PROBLEM DESCRIPTION. The first line of the entries below, the line containing "apply Forall_cons in", and every line between them should be repeated exactly, and nothing else.

**********

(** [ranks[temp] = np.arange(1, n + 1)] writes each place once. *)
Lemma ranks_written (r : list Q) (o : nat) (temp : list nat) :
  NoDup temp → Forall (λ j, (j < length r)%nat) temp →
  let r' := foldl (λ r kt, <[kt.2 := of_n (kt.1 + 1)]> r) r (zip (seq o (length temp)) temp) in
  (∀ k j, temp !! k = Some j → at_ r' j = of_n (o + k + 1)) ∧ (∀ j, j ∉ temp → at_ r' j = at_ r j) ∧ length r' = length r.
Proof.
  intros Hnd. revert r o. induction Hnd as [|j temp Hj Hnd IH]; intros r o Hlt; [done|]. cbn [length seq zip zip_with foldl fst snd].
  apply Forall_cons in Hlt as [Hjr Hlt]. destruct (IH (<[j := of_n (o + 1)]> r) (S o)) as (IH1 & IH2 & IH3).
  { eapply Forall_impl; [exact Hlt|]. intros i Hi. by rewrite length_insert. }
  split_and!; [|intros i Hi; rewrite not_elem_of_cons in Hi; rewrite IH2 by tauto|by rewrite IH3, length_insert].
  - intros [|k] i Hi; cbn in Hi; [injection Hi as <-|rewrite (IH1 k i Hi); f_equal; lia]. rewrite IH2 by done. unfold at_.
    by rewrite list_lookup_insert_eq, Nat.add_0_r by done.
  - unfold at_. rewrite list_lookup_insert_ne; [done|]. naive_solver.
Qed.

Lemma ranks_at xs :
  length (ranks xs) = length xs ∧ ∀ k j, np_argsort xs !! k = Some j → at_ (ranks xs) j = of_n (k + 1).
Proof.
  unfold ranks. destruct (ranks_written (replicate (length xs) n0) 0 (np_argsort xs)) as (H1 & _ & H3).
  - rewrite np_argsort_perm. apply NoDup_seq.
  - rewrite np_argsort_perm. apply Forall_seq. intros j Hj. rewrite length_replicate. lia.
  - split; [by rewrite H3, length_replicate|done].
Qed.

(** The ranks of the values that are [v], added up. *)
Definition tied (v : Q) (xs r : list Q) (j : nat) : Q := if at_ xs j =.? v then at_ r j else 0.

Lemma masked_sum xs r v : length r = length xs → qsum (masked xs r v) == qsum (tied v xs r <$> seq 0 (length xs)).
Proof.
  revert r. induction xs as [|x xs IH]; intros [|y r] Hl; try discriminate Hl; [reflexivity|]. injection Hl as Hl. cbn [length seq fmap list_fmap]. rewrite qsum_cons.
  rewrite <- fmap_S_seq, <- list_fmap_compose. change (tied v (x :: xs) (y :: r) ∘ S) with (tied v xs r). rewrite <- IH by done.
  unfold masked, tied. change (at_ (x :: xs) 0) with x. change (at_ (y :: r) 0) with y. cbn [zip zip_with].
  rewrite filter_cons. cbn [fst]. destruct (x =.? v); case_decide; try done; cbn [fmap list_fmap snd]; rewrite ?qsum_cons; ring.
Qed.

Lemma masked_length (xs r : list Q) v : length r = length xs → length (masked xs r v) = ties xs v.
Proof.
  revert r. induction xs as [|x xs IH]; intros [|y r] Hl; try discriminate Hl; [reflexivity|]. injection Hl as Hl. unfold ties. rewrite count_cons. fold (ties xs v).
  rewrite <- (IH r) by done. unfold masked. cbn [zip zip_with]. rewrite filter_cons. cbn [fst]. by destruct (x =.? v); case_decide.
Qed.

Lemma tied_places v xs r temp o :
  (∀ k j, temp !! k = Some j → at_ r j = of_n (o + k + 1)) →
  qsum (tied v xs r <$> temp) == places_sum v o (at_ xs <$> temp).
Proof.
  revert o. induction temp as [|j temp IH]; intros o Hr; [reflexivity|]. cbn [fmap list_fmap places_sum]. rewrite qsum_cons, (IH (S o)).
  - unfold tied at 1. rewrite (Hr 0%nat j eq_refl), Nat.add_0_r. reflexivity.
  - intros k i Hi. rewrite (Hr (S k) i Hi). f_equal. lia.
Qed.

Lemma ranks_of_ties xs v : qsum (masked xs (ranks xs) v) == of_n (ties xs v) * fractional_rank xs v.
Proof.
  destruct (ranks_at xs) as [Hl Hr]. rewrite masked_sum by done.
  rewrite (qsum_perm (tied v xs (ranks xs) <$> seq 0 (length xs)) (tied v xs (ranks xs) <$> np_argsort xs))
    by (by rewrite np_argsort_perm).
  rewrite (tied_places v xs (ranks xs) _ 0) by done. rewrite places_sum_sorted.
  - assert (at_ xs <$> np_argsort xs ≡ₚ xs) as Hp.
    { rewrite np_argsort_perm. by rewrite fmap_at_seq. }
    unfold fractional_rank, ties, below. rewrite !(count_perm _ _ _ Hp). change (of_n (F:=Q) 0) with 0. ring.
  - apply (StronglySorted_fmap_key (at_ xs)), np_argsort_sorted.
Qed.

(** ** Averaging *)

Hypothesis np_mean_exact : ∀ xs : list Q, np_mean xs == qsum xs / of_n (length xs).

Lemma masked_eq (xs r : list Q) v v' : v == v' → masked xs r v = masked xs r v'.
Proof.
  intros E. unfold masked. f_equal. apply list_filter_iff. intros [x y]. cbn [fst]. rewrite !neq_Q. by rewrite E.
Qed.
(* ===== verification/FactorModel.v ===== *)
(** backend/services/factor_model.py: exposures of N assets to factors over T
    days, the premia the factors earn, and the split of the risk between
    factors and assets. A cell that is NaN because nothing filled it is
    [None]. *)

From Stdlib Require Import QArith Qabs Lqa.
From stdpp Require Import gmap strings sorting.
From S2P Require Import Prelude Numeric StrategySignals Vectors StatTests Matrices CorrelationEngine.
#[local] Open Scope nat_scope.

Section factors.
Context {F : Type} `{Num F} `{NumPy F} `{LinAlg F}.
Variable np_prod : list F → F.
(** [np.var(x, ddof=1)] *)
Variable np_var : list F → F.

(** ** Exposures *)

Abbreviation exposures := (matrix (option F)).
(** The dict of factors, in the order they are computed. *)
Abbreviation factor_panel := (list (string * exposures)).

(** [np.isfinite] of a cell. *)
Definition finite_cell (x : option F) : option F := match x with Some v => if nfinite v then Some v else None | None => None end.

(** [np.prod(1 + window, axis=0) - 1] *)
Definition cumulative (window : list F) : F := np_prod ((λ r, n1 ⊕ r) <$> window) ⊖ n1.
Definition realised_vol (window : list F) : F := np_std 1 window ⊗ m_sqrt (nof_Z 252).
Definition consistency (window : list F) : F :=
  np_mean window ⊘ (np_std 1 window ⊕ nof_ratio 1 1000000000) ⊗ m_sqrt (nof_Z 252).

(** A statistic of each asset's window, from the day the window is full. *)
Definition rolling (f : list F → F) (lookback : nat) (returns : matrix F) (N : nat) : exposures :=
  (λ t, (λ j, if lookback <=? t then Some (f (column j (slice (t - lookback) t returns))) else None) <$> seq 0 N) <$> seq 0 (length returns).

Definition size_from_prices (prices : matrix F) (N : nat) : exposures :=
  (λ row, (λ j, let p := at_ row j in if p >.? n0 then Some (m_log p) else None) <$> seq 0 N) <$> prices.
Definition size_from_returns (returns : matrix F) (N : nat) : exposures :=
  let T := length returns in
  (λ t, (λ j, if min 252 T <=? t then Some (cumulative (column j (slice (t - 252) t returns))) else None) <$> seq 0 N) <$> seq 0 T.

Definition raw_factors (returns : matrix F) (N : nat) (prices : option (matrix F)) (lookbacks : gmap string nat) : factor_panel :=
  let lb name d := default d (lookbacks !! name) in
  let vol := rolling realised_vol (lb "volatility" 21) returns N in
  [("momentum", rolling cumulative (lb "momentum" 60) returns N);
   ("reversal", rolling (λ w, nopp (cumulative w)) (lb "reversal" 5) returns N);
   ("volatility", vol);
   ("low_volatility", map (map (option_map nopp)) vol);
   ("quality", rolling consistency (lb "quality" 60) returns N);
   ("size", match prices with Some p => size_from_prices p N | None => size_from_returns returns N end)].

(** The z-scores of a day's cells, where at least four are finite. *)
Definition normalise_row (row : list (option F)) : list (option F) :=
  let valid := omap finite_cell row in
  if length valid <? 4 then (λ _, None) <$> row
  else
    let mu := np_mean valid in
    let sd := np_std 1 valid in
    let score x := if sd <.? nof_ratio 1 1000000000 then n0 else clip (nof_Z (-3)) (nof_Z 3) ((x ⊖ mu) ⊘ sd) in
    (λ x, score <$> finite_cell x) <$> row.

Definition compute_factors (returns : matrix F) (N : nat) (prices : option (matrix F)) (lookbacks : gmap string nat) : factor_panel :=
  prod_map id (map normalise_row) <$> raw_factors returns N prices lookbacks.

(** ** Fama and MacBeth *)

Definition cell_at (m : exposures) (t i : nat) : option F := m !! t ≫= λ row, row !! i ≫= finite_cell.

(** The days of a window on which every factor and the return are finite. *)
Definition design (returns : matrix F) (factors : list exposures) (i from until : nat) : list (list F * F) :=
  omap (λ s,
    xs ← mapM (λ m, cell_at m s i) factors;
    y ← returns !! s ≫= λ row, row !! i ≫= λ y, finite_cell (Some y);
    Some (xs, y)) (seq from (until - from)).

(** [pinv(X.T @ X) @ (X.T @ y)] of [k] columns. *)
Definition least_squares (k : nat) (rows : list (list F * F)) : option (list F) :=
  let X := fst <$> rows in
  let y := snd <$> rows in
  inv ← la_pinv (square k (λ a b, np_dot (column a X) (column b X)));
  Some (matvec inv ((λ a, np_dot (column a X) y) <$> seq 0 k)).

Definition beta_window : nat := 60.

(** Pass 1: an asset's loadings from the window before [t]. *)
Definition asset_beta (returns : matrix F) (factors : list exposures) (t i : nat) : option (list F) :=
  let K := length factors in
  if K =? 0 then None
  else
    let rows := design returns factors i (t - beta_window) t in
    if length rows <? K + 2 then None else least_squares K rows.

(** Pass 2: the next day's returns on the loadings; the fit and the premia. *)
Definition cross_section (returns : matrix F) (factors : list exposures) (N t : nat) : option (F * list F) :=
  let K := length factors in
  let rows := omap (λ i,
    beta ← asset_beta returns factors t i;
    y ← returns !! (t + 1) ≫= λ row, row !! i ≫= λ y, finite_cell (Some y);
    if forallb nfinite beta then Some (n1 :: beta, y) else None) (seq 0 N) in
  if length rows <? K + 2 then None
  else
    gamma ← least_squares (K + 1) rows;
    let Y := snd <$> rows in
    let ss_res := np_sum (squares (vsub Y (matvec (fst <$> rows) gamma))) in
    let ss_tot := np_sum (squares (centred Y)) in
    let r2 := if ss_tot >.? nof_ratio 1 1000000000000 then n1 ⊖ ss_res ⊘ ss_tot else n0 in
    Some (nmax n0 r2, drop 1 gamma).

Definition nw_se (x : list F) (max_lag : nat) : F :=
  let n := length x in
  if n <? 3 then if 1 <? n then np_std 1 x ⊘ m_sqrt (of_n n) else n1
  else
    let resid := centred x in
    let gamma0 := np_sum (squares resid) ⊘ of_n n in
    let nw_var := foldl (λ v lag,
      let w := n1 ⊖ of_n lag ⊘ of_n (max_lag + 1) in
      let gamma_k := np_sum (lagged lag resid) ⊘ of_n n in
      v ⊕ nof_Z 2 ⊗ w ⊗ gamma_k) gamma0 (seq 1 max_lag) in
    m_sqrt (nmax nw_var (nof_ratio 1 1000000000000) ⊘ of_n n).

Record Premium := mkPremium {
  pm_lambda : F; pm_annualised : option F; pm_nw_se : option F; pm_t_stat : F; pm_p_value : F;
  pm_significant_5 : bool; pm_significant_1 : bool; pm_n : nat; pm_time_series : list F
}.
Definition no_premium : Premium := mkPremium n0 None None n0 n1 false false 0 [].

**********

WORKED SOLUTION.
(** [ranks[temp] = np.arange(1, n + 1)] writes each place once. *)
Lemma ranks_written (r : list Q) (o : nat) (temp : list nat) :
  NoDup temp → Forall (λ j, (j < length r)%nat) temp →
  let r' := foldl (λ r kt, <[kt.2 := of_n (kt.1 + 1)]> r) r (zip (seq o (length temp)) temp) in
  (∀ k j, temp !! k = Some j → at_ r' j = of_n (o + k + 1)) ∧ (∀ j, j ∉ temp → at_ r' j = at_ r j) ∧ length r' = length r.
Proof.
  intros Hnd. revert r o. induction Hnd as [|j temp Hj Hnd IH]; intros r o Hlt; [done|]. cbn [length seq zip zip_with foldl fst snd].
  apply Forall_cons in Hlt as [Hjr Hlt]. destruct (IH (<[j := of_n (o + 1)]> r) (S o)) as (IH1 & IH2 & IH3).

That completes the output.